For this listing, the lines between the one holding "(** [getuint8] evaluates" and the one holding "set (k := (r + S n - 8)%nat).", inclusive, must be set down exactly.

# # # # #

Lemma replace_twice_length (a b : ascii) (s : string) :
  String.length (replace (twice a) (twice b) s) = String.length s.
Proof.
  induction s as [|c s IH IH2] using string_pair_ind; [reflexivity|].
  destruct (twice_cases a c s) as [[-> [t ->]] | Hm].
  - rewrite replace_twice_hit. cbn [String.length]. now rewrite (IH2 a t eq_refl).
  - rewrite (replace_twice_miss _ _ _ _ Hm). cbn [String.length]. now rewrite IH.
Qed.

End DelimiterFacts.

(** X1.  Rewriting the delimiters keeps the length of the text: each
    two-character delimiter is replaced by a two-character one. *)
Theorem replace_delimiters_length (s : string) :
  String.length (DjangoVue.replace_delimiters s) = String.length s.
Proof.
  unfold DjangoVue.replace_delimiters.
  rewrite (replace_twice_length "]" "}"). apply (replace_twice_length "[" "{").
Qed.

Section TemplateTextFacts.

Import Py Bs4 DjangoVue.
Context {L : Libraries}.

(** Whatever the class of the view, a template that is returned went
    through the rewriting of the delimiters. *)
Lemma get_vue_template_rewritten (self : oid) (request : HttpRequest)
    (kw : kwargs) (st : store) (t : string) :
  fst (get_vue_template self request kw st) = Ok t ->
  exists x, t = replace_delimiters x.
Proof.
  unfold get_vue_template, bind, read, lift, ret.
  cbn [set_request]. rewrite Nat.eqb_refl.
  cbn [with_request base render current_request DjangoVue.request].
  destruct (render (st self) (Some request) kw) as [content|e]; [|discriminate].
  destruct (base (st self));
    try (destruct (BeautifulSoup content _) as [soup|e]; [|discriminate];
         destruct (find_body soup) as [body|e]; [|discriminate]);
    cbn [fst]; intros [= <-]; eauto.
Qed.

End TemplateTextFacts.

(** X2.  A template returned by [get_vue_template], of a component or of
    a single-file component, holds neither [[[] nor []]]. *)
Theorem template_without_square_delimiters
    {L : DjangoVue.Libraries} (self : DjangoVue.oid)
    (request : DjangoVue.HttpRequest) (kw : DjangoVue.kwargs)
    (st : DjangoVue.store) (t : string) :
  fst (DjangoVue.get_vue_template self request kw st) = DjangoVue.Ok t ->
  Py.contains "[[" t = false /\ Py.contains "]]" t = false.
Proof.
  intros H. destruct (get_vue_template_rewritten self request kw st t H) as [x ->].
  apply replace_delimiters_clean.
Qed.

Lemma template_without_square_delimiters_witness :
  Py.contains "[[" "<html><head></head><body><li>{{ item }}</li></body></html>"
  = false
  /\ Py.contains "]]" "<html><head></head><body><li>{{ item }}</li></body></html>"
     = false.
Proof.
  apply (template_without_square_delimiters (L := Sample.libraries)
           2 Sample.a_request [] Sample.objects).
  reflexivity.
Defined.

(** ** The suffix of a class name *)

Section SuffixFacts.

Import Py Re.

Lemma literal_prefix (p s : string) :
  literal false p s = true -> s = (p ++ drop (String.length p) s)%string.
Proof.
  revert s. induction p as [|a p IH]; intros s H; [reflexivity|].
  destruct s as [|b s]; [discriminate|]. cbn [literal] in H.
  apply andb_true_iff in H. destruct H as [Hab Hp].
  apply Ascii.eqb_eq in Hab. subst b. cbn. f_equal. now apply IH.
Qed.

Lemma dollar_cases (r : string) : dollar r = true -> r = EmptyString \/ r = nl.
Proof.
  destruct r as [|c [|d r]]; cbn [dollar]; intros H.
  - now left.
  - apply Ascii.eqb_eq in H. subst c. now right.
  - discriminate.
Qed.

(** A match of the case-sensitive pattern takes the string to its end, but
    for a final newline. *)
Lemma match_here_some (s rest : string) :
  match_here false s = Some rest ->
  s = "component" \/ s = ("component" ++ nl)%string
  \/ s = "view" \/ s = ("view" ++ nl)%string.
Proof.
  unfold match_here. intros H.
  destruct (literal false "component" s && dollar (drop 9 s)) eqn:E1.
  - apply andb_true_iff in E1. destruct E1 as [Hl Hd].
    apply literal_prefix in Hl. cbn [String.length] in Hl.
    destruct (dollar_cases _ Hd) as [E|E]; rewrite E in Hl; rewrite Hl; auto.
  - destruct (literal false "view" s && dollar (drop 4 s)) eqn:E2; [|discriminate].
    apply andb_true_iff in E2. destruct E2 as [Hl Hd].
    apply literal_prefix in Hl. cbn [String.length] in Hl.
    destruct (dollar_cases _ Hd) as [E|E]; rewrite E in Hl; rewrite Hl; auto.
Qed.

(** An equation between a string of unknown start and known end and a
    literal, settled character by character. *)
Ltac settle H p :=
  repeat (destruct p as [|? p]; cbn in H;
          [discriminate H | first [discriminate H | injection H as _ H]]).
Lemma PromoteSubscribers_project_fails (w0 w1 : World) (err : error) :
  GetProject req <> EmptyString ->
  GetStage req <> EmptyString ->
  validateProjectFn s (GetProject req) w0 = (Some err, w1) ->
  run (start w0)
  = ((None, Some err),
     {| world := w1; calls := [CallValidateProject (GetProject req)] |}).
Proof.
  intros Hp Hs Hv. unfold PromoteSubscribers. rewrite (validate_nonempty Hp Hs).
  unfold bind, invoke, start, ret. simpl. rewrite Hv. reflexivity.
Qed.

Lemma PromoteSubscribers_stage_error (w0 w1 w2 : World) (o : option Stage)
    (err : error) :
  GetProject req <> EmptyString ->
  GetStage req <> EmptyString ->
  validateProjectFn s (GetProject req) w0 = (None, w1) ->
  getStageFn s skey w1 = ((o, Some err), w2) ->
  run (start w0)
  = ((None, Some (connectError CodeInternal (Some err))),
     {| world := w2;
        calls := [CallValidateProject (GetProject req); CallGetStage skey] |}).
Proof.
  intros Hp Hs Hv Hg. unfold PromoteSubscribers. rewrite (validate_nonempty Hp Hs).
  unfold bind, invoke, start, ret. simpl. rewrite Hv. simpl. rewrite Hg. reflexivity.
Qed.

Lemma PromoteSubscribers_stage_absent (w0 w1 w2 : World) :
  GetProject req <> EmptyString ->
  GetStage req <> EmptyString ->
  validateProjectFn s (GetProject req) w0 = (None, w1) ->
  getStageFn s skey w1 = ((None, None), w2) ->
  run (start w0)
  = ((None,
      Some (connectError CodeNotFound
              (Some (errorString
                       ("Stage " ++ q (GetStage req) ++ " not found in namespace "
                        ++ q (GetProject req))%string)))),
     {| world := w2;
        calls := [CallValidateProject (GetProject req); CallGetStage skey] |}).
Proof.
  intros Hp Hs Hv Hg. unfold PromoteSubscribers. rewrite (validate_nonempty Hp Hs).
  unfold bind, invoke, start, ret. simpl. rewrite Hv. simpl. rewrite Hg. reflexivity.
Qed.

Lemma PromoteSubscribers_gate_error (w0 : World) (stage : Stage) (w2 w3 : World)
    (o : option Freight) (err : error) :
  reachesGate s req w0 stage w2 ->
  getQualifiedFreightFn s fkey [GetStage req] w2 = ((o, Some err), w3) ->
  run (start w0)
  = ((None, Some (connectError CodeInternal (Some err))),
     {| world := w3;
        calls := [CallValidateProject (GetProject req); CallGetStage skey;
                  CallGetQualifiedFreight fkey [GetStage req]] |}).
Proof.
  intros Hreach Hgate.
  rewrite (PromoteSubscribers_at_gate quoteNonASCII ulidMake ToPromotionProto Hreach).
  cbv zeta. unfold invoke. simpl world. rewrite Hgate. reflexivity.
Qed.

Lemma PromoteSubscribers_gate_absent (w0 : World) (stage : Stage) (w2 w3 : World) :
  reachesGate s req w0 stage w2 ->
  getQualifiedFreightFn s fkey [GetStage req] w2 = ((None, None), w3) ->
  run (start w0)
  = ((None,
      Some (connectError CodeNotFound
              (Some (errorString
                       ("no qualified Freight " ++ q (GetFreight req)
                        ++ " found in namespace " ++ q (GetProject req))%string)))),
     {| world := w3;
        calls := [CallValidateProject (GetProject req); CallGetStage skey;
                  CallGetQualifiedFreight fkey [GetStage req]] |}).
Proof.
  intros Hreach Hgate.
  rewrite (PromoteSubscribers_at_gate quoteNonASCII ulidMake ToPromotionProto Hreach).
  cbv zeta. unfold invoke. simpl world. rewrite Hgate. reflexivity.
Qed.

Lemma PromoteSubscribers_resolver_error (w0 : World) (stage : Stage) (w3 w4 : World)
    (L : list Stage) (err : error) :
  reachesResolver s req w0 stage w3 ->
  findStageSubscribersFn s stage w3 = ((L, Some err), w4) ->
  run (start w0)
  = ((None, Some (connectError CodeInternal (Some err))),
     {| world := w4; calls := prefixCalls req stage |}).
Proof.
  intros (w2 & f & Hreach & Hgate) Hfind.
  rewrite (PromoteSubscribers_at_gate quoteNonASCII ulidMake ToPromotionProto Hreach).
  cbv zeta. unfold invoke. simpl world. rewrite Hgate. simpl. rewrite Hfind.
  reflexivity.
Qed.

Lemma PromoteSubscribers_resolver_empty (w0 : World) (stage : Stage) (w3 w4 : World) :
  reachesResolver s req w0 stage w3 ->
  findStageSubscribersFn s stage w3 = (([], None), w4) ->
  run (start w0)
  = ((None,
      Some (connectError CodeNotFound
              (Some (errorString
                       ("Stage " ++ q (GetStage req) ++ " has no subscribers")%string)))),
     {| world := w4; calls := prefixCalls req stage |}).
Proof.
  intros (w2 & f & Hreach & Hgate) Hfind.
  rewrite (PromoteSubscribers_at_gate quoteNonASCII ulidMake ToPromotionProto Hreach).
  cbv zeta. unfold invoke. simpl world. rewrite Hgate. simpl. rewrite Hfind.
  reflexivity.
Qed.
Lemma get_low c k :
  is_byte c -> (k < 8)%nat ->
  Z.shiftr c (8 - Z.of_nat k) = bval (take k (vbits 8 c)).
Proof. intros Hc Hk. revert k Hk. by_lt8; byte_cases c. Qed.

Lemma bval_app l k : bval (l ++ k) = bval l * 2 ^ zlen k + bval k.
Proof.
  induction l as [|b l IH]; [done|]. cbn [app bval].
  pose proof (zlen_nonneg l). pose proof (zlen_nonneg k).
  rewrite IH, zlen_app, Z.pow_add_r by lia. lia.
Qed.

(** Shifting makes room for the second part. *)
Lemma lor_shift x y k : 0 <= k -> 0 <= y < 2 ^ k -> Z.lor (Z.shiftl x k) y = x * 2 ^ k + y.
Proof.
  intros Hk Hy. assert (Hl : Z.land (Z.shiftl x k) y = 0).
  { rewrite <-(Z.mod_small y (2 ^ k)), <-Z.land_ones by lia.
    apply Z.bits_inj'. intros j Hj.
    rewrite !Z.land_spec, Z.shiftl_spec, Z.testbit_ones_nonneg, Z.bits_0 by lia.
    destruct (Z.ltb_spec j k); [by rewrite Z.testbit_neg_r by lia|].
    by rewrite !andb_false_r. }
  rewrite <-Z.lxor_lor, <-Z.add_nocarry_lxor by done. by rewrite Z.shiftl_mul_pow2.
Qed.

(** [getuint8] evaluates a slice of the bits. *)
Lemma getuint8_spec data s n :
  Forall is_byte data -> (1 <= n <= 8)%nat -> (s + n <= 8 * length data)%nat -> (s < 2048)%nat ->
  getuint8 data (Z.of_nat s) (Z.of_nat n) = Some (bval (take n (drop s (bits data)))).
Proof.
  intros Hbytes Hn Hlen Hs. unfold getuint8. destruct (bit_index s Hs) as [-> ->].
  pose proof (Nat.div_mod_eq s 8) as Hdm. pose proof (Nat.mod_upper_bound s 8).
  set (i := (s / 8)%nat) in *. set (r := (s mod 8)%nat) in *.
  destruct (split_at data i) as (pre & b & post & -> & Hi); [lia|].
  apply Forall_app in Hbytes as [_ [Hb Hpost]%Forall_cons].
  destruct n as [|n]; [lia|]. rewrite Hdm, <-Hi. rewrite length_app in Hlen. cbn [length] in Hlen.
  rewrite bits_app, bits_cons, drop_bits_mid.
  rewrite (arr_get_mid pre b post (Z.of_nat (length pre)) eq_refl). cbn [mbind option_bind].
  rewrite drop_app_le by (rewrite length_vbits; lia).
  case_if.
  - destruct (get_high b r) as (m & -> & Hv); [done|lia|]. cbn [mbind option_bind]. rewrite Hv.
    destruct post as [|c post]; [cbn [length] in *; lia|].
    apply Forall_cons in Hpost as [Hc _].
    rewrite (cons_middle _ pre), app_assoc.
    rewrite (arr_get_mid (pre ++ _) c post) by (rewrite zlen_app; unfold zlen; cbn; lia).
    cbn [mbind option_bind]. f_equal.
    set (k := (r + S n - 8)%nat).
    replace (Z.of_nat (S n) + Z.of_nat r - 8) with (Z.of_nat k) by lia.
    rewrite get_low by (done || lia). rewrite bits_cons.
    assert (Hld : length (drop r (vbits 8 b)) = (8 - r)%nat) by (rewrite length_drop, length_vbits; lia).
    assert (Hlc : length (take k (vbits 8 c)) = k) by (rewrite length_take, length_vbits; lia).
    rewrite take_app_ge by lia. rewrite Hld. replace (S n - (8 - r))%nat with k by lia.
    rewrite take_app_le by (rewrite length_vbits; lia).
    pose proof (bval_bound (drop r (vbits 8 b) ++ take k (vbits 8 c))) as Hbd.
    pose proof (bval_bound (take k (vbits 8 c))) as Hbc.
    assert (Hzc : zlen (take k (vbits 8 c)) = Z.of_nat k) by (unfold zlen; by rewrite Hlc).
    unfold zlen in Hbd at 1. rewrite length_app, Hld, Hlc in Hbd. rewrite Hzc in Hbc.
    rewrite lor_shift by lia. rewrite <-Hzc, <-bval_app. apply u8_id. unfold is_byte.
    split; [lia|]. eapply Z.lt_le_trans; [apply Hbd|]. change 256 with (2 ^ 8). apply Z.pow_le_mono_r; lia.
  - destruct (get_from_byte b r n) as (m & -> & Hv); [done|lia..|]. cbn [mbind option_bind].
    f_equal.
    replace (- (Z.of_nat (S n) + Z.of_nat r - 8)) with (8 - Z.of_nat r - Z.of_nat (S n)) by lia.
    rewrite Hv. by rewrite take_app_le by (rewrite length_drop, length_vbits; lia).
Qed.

# # # # #

Exercise solution:
(** [getuint8] evaluates a slice of the bits. *)
Lemma getuint8_spec data s n :
  Forall is_byte data -> (1 <= n <= 8)%nat -> (s + n <= 8 * length data)%nat -> (s < 2048)%nat ->
  getuint8 data (Z.of_nat s) (Z.of_nat n) = Some (bval (take n (drop s (bits data)))).
Proof.
  intros Hbytes Hn Hlen Hs. unfold getuint8. destruct (bit_index s Hs) as [-> ->].
  pose proof (Nat.div_mod_eq s 8) as Hdm. pose proof (Nat.mod_upper_bound s 8).
  set (i := (s / 8)%nat) in *. set (r := (s mod 8)%nat) in *.
  destruct (split_at data i) as (pre & b & post & -> & Hi); [lia|].
  apply Forall_app in Hbytes as [_ [Hb Hpost]%Forall_cons].
  destruct n as [|n]; [lia|]. rewrite Hdm, <-Hi. rewrite length_app in Hlen. cbn [length] in Hlen.
  rewrite bits_app, bits_cons, drop_bits_mid.
  rewrite (arr_get_mid pre b post (Z.of_nat (length pre)) eq_refl). cbn [mbind option_bind].
  rewrite drop_app_le by (rewrite length_vbits; lia).
  case_if.
  - destruct (get_high b r) as (m & -> & Hv); [done|lia|]. cbn [mbind option_bind]. rewrite Hv.
    destruct post as [|c post]; [cbn [length] in *; lia|].
    apply Forall_cons in Hpost as [Hc _].
    rewrite (cons_middle _ pre), app_assoc.
    rewrite (arr_get_mid (pre ++ _) c post) by (rewrite zlen_app; unfold zlen; cbn; lia).
    cbn [mbind option_bind]. f_equal.
    set (k := (r + S n - 8)%nat).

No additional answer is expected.